Allah selamet versin, şu an maruz kalmış olduğu kanser hastalığının tedavisi ile günlerini geçiren bir arkadaşım vardı. Siyasal mezunu. Bana bir gün “Neden İstanbul’un fethi diyoruz, başkaları da işgali diyor. Sebebi ne olursa olsun, hangi ölçüde haklı ya da haksız gerekçelere dayanırsa dayansın neticede yerinde yurdunda oturan insanların topraklarına saldırılmış ve ele geçirilmiş. Ardından da buna fetih adı veriliyor.

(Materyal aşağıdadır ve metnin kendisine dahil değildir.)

(** C8: no function handles a fault; whatever an operation raises is what
    the function calling it raises.  In [__getitem__]: an [IndexError]
    (or any other exception) of [features[idx]] or [labels[idx]], and an
    exception of the transform.  In the models: a forward pass on a batch
    with the wrong number of channels raises the library's error; an
    exception of any layer of an [nn.Sequential], of any operation of the
    dry run of either constructor, of any operation of either forward
    pass, and of either the block or the addition in [m(x) + x].  In
    [simple_train], on any batch: an exception of [.to(device)], of the
    model, of the loss and of [backward].  In [simple_test], on any
    batch: an exception of [.to(device)], of the model, of the summed
    loss and of the comparison of predictions with targets; and after the
    loop the [ZeroDivisionError] of the division by an empty dataset's
    size.  In the epochs of [main]: an exception of [simple_train] or of
    [simple_test] in any epoch. *)
Theorem faults_propagate :
  (* CombinedDataset.__getitem__ *)
  (forall (X Y : Type) (ds : CombinedDataset X Y) (idx : Z),
      (idx < - Z.of_nat (length (features ds)) \/
       Z.of_nat (length (features ds)) <= idx)%Z ->
      CombinedDataset_getitem idx ds = (Raise IndexError, ds)) /\
  (forall (X Y : Type) (ds : CombinedDataset X Y) (idx : Z) (e : PyError),
      py_getitem (features ds) idx = Raise e ->
      CombinedDataset_getitem idx ds = (Raise e, ds)) /\
  (forall (X Y : Type) (ds : CombinedDataset X Y) (idx : Z) (x : X)
          (e : PyError),
      py_getitem (features ds) idx = Ok x ->
      py_getitem (labels ds) idx = Raise e ->
      CombinedDataset_getitem idx ds = (Raise e, ds)) /\
  (forall (X Y : Type) (ds : CombinedDataset X Y) (idx : Z) (x : X)
          (y : Y) (f : X -> result X) (e : PyError),
      py_getitem (features ds) idx = Ok x ->
      py_getitem (labels ds) idx = Ok y ->
      transform ds = Some f ->
      f x = Raise e ->
      CombinedDataset_getitem idx ds = (Raise e, ds)) /\
  (* a batch of the wrong shape *)
  (forall (training : bool) (in_c ncls : nat) (isz : nat * nat)
          (m : LeNet5) (b c h w : nat),
      LeNet5_init in_c ncls isz = Ok m -> c <> in_c ->
      LeNet5_forward training m (Sh4 b c h w) = Raise RuntimeError) /\
  (forall (training : bool) (in_c ncls : nat) (isz : nat * nat)
          (m : ResNet9) (b c h w : nat),
      ResNet9_init in_c ncls isz = Ok m -> c <> in_c ->
      ResNet9_forward training m (Sh4 b c h w) = Raise RuntimeError) /\
  (* nn.Sequential *)
  (forall (T : Type) (Ops : TorchOps T) (training : bool)
          (layers pre post : list Module) (m : Module) (x y : T)
          (e : PyError),
      layers = pre ++ m :: post ->
      call training (Sequential pre) x = Ok y ->
      call training m y = Raise e ->
      call training (Sequential layers) x = Raise e) /\
  (* LeNet5.__init__ and LeNet5.forward *)
  (forall (T : Type) (Ops : TorchOps T) (in_c ncls : nat)
          (isz : nat * nat) (pre post : list (T -> result T))
          (f : T -> result T) (y : T) (e : PyError),
      LeNet5_dry_run in_c = pre ++ f :: post ->
      run_stages pre (zeros 1 in_c (fst isz) (snd isz)) = Ok y ->
      f y = Raise e ->
      LeNet5_init in_c ncls isz = Raise e) /\
  (forall (T : Type) (Ops : TorchOps T) (training : bool) (self : LeNet5)
          (pre post : list (T -> result T)) (f : T -> result T) (x y : T)
          (e : PyError),
      LeNet5_stages training self = pre ++ f :: post ->
      run_stages pre x = Ok y ->
      f y = Raise e ->
      LeNet5_forward training self x = Raise e) /\
  (* ResNet9.__init__ and ResNet9.forward *)
  (forall (T : Type) (Ops : TorchOps T) (training : bool) (m : Module)
          (x : T) (e : PyError),
      call training m x = Raise e ->
      skip training m x = Raise e) /\
  (forall (T : Type) (Ops : TorchOps T) (training : bool) (m : Module)
          (x r : T) (e : PyError),
      call training m x = Ok r ->
      tadd r x = Raise e ->
      skip training m x = Raise e) /\
  (forall (T : Type) (Ops : TorchOps T) (in_c ncls : nat)
          (isz : nat * nat) (pre post : list (T -> result T))
          (f : T -> result T) (y : T) (e : PyError),
      ResNet9_dry_run in_c = pre ++ f :: post ->
      run_stages pre (zeros 1 in_c (fst isz) (snd isz)) = Ok y ->
      f y = Raise e ->
      ResNet9_init in_c ncls isz = Raise e) /\
  (forall (T : Type) (Ops : TorchOps T) (training : bool) (self : ResNet9)
          (pre post : list (T -> result T)) (f : T -> result T) (x y : T)
          (e : PyError),
      ResNet9_stages training self = pre ++ f :: post ->
      run_stages pre x = Ok y ->
      f y = Raise e ->
      ResNet9_forward training self x = Raise e) /\
  (* simple_train *)
  (forall (device : Device) (loader : Loader Data) (epoch : nat)
          (d : Data) (t : list nat) (post : list (Data * list nat))
          (w : World Model Optimizer Num),
      batches loader = (d, t) :: post ->
      device_ok device = false ->
      fst (simple_train device loader epoch w) = Raise RuntimeError) /\
  (forall (device : Device) (loader : Loader Data) (epoch : nat)
          (pre post : list (Data * list nat)) (d : Data) (t : list nat)
          (w w1 : World Model Optimizer Num) (e : PyError) (m' : Model),
      batches loader = pre ++ (d, t) :: post ->
      device_ok device = true ->
      train_loop device loader epoch 0 pre
        (mkWorld (set_train (model w)) (optimizer w) (console w)) =
        (Ok tt, w1) ->
      model_call d (zero_grad (optimizer w1) (model w1)) = (Raise e, m') ->
      fst (simple_train device loader epoch w) = Raise e) /\
  (forall (device : Device) (loader : Loader Data) (epoch : nat)
          (pre post : list (Data * list nat)) (d : Data) (t : list nat)
          (w w1 : World Model Optimizer Num) (e : PyError)
          (out : list Logits) (m1 : Model),
      batches loader = pre ++ (d, t) :: post ->
      device_ok device = true ->
      train_loop device loader epoch 0 pre
        (mkWorld (set_train (model w)) (optimizer w) (console w)) =
        (Ok tt, w1) ->
      model_call d (zero_grad (optimizer w1) (model w1)) = (Ok out, m1) ->
      cross_entropy out t = Raise e ->
      fst (simple_train device loader epoch w) = Raise e) /\
  (forall (device : Device) (loader : Loader Data) (epoch : nat)
          (pre post : list (Data * list nat)) (d : Data) (t : list nat)
          (w w1 : World Model Optimizer Num) (e : PyError)
          (out : list Logits) (m1 m2 : Model) (loss : Loss),
      batches loader = pre ++ (d, t) :: post ->
      device_ok device = true ->
      train_loop device loader epoch 0 pre
        (mkWorld (set_train (model w)) (optimizer w) (console w)) =
        (Ok tt, w1) ->
      model_call d (zero_grad (optimizer w1) (model w1)) = (Ok out, m1) ->
      cross_entropy out t = Ok loss ->
      backward loss m1 = (Raise e, m2) ->
      fst (simple_train device loader epoch w) = Raise e) /\
  (* simple_test *)
  (forall (device : Device) (loader : Loader Data) (d : Data)
          (t : list nat) (post : list (Data * list nat))
          (w : World Model Optimizer Num),
      batches loader = (d, t) :: post ->
      device_ok device = false ->
      fst (simple_test device loader w) = Raise RuntimeError) /\
  (forall (device : Device) (loader : Loader Data)
          (pre post : list (Data * list nat)) (d : Data) (t : list nat)
          (acc : Num) (c : nat) (w w1 : World Model Optimizer Num)
          (e : PyError) (m' : Model),
      batches loader = pre ++ (d, t) :: post ->
      device_ok device = true ->
      test_loop device pre rzero 0
        (mkWorld (set_eval (model w)) (optimizer w) (console w)) =
        (Ok (acc, c), w1) ->
      model_call d (model w1) = (Raise e, m') ->
      fst (simple_test device loader w) = Raise e) /\
  (forall (device : Device) (loader : Loader Data)
          (pre post : list (Data * list nat)) (d : Data) (t : list nat)
          (acc : Num) (c : nat) (w w1 : World Model Optimizer Num)
          (e : PyError) (out : list Logits) (m1 : Model),
      batches loader = pre ++ (d, t) :: post ->
      device_ok device = true ->
      test_loop device pre rzero 0
        (mkWorld (set_eval (model w)) (optimizer w) (console w)) =
        (Ok (acc, c), w1) ->
      model_call d (model w1) = (Ok out, m1) ->
      cross_entropy_sum out t = Raise e ->
      fst (simple_test device loader w) = Raise e) /\
  (forall (device : Device) (loader : Loader Data)
          (pre post : list (Data * list nat)) (d : Data) (t : list nat)
          (acc : Num) (c : nat) (w w1 : World Model Optimizer Num)
          (out : list Logits) (m1 : Model) (batch_loss : Num),
      batches loader = pre ++ (d, t) :: post ->
      device_ok device = true ->
      test_loop device pre rzero 0
        (mkWorld (set_eval (model w)) (optimizer w) (console w)) =
        (Ok (acc, c), w1) ->
      model_call d (model w1) = (Ok out, m1) ->
      cross_entropy_sum out t = Ok batch_loss ->
      length out <> length t ->
      fst (simple_test device loader w) = Raise RuntimeError) /\
  (forall (device : Device) (loader : Loader Data) (acc : Num) (c : nat)
          (w w1 : World Model Optimizer Num),
      test_loop device (batches loader) rzero 0
        (mkWorld (set_eval (model w)) (optimizer w) (console w)) =
        (Ok (acc, c), w1) ->
      dataset_len loader = 0 ->
      simple_test device loader w = (Raise ZeroDivisionError, w1)) /\
  (* the epochs of main *)
  (forall (device : Device) (train_loader test_loader : Loader Data)
          (k j : nat) (w w1 : World Model Optimizer Num) (e : PyError),
      epochs_from device train_loader test_loader 1 k w = (Ok tt, w1) ->
      fst (simple_train device train_loader (1 + k) w1) = Raise e ->
      fst (run_epochs device train_loader test_loader (k + S j) w) =
        Raise e) /\
  (forall (device : Device) (train_loader test_loader : Loader Data)
          (k j : nat) (w w1 w2 : World Model Optimizer Num) (e : PyError),
      epochs_from device train_loader test_loader 1 k w = (Ok tt, w1) ->
      simple_train device train_loader (1 + k) w1 = (Ok tt, w2) ->
      fst (simple_test device test_loader w2) = Raise e ->
      fst (run_epochs device train_loader test_loader (k + S j) w) =
        Raise e).
Proof.
  repeat apply conj.
  - intros X Y ds idx Hidx. apply getitem_features_raise.
    now apply py_getitem_out_of_range.
  - intros X Y ds idx e. apply getitem_features_raise.
  - intros X Y ds idx x e. apply getitem_labels_raise.
  - intros X Y ds idx x y f e. apply getitem_transform_raise.
  - intros training in_c ncls isz m b c h w.
    apply LeNet5_forward_bad_channels.
  - intros training in_c ncls isz m b c h w.
    apply ResNet9_forward_bad_channels.
  - intros T Ops training layers pre post m x y e.
    apply Sequential_raises.
  - intros T Ops in_c ncls isz pre post f y e Hfs Hpre Hf.
    apply LeNet5_init_dry_run.
    exact (run_stages_raise Hfs Hpre Hf).
  - intros T Ops training self pre post f x y e Hfs Hpre Hf.
    rewrite LeNet5_forward_stages.
    exact (run_stages_raise Hfs Hpre Hf).
  - intros T Ops training m x e Hm. unfold skip. now rewrite Hm.
  - intros T Ops training m x r e Hm Hadd. unfold skip. now rewrite Hm.
  - intros T Ops in_c ncls isz pre post f y e Hfs Hpre Hf.
    apply ResNet9_init_dry_run.
    exact (run_stages_raise Hfs Hpre Hf).
  - intros T Ops training self pre post f x y e Hfs Hpre Hf.
    rewrite ResNet9_forward_stages.
    exact (run_stages_raise Hfs Hpre Hf).
  - intros device loader epoch d t post w Hbs Hdev.
    rewrite simple_train_unfold, Hbs. cbn [train_loop].
    unfold mbind, lift, to. now rewrite Hdev.
  - intros device loader epoch pre post d t w w1 e m' Hbs Hdev Hpre Hcall.
    rewrite simple_train_unfold, Hbs, train_loop_app, Hpre.
    cbn [train_loop]. clear Hbs Hpre. loop_step. reflexivity.
  - intros device loader epoch pre post d t w w1 e out m1 Hbs Hdev Hpre
      Hcall Hce.
    rewrite simple_train_unfold, Hbs, train_loop_app, Hpre.
    cbn [train_loop]. clear Hbs Hpre. loop_step. reflexivity.
  - intros device loader epoch pre post d t w w1 e out m1 m2 loss Hbs Hdev
      Hpre Hcall Hce Hbw.
    rewrite simple_train_unfold, Hbs, train_loop_app, Hpre.
    cbn [train_loop]. clear Hbs Hpre. loop_step. reflexivity.
  - intros device loader d t post w Hbs Hdev.
    apply simple_test_loop_fault. rewrite Hbs. cbn [test_loop].
    unfold mbind, lift, to. now rewrite Hdev.
  - intros device loader pre post d t acc c w w1 e m' Hbs Hdev Hpre Hcall.
    apply simple_test_loop_fault. rewrite Hbs, test_loop_app, Hpre.
    cbn [test_loop]. clear Hbs Hpre. loop_step. reflexivity.
  - intros device loader pre post d t acc c w w1 e out m1 Hbs Hdev Hpre
      Hcall Hce.
    apply simple_test_loop_fault. rewrite Hbs, test_loop_app, Hpre.
    cbn [test_loop]. clear Hbs Hpre. loop_step. reflexivity.
  - intros device loader pre post d t acc c w w1 out m1 batch_loss Hbs
      Hdev Hpre Hcall Hce Hlen.
    apply simple_test_loop_fault. rewrite Hbs, test_loop_app, Hpre.
    cbn [test_loop]. clear Hbs Hpre.
    apply Nat.eqb_neq in Hlen. loop_step. reflexivity.
  - intros device loader acc c w w1 Hloop Hn.
    unfold simple_test, mbind, on_model, update. cbn [fst snd].
    rewrite Hloop. unfold lift, py_div. cbn [fst]. now rewrite Hn.
  - intros device train_loader test_loader k j w w1 e Hpre Htrain.
    unfold run_epochs. rewrite epochs_from_app, Hpre.
    cbn [epochs_from]. unfold mbind.
    destruct (simple_train device train_loader (1 + k) w1) as [[[]|e'] w2];
      cbn [fst] in Htrain; [discriminate Htrain | exact Htrain].
  - intros device train_loader test_loader k j w w1 w2 e Hpre Htrain Htest.
    unfold run_epochs. rewrite epochs_from_app, Hpre.
    cbn [epochs_from]. unfold mbind. rewrite Htrain.
    destruct (simple_test device test_loader w2) as [[[]|e'] w3];
      cbn [fst] in Htest; [discriminate Htest | exact Htest].
Qed.
End LoopProperties.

Bana bunu izah eder misiniz?” demişti. O an itibariyle tatmin edici bir cevap veremediğimi açıkça itiraf edeyim. Üzerinde hiç düşünmediğim bir konuydu. Ezberletilmiş doğrular arasındaydı benim için İstanbul’un fethi.

Geçenlerde yaptığım bir okuma esnasında gördüğüm bir paragraf bu konu üzerinde yeniden düşünmeme neden oldu. Yukarıdaki anektodu hatırlama ve hatırlatmamın sebebi de o zaten. Gerçekten neden İstanbul’un fethi diyoruz? “İstanbul’un işgali, gaspı, istilası” diyen insanlara kızıyoruz? Daha geriye gidelim, İslam’ın erken dönemler diye adlandırabileceğimiz ilk üç asırda topraklarını genişletme ile son bulan savaşlar dönemine “fetih dönemi” diyoruz? Mekke’nin fethi mesela. Neden Mekke savaşı değil? Mekke’de Bedir ve Uhud gibi savaş olmamış olabilir ama 10 bin kişilik bir ordu ile savaşmaya gidilmiş Mekke’ye.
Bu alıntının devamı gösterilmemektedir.